The research is undertaken with a consortium of leading international companies and will demonstrate its outputs at a demonstration in Salford Quays in 2019/20.
Offshore turbine maintenance is already a significant industry, with a potential for huge growth in the UK, Europe and world-wide. In addition to the 5000MW of offshore wind already installed, a further 12,000MW is in construction or has planning approval, with a further 5,000MW in the planning process. Newer-build installations are increasingly further offshore, with greater and more costly maintenance challenges.
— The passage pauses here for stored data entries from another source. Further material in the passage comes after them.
Definition set_consultation_meeting_link (v : string) (r : Consultation) : Consultation :=
  mkConsultation (consultation_id r) (consultation_patient_id r)
    (consultation_doctor_id r) (consultation_slot_id r) (consultation_date r)
    (consultation_start_time r) (consultation_end_time r) (consultation_status r)
    (consultation_chief_complaint r) (consultation_diagnosis r)
    (consultation_notes r) (Some v).

Definition aconsultations_set (col v : string)
  : PgResult (Consultation -> Consultation) :=
  if col =? "status" then
    match ConsultationStatus_of_string v with
    | Some st => PgData (set_consultation_status st)
    | None => invalid_value v
    end
  else if col =? "diagnosis" then PgData (set_consultation_diagnosis v)
  else if col =? "notes" then PgData (set_consultation_notes v)
  else if col =? "meeting_link" then PgData (set_consultation_meeting_link v)
  else unknown_column col.

Definition set_user_last_login (v : string) (r : User) : User :=
  mkUser (user_id r) (user_email r) (user_phone r) (user_password_hash r)
         (user_role r) (user_is_active r) (Some v).

Definition ausers_set (col v : string) : PgResult (User -> User) :=
  if col =? "last_login" then PgData (set_user_last_login v)
  else unknown_column col.

(** The related row of a to-one embed such as [adoctors(user_id)]:
    the doctor the foreign key points at, [null] when there is none. *)
Definition embed_adoctors (doctor : string) : Handler (option Doctor) :=
  fun w => (Returned (find (fun d => doctor_id d =? doctor) (adoctors w)), w).

(* ================================================================== *)
(** ** src/validation/schemas.ts (the slot schemas) *)
(* ================================================================== *)

Definition is_digit (c : ascii) : bool := (("0" <=? c) && (c <=? "9"))%char.
(** * Rate-limited, retrying call executor of [semantic_scholar_search.py]

    A shallow embedding of the three functions that make up the request
    governor of the Semantic Scholar client:

    - [_wait_for_request_slot]: the process-wide 1 request/second gate;
    - [_is_retriable_error]: the transient/fatal classification of errors;
    - [_call_with_rate_limit_and_backoff]: the retry loop with capped
      exponential backoff and jitter.

    Python floats (seconds) are embedded as rationals [Q]: arithmetic on
    finite floats is taken as exact, and [nan], [inf] and sleeps longer
    than the platform's timer can hold are left out.  What Python does
    when an [int] beyond the float range is converted ([OverflowError])
    and what [time.sleep] does with a negative argument ([ValueError])
    changes the control flow of the retry loop and is written out; a
    run through several retries is spoken of when its sleeps stay
    [in_timer_range].

    One thread follows a [world] through the state and exception monad
    [M]; callers on several threads run [_wait_for_request_slot] a
    statement at a time on the state they share ([thread_step]).

    The file has two parts: the embedding (definitions), then the
    properties proved of it. *)

From Stdlib Require Import ZArith QArith Qminmax Lqa Lia.
From Stdlib Require Import List Bool Ascii String.
Import ListNotations.

(* ================================================================== *)
(** * Exceptions *)
(* ================================================================== *)

(** The classes [_is_retriable_error] tells apart with [isinstance]; a
    subclass counts as its base.  [NotAnException] stands for a
    [BaseException] outside [Exception] ([KeyboardInterrupt],
    [SystemExit]), which [except Exception] does not catch. *)
Inductive exn_class : Type :=
| ConnectionRefusedError
| TimeoutError
| InternalServerErrorException
| GatewayTimeoutException
| OtherException
| NotAnException.

(** An exception value: its class and [str(error)]. *)
Record exn : Type := MkExn { class_of : exn_class; message : string }.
Ensuring that the UK remains at the forefront of this emerging industry, and maintaining a world-leading skill-set is vital for the UK, for which this could be another opportunity similar to North-Sea oil.
Operation and Maintenance (O&M) cost is a quarter of the total cost of an offshore installation, i.e. as much as £40billion for future UK offshore wind. Substantially reducing this cost, has a major part to play in transitioning the UK to a sustainable low-carbon economy and addressing key EPSRC roadmap challenges.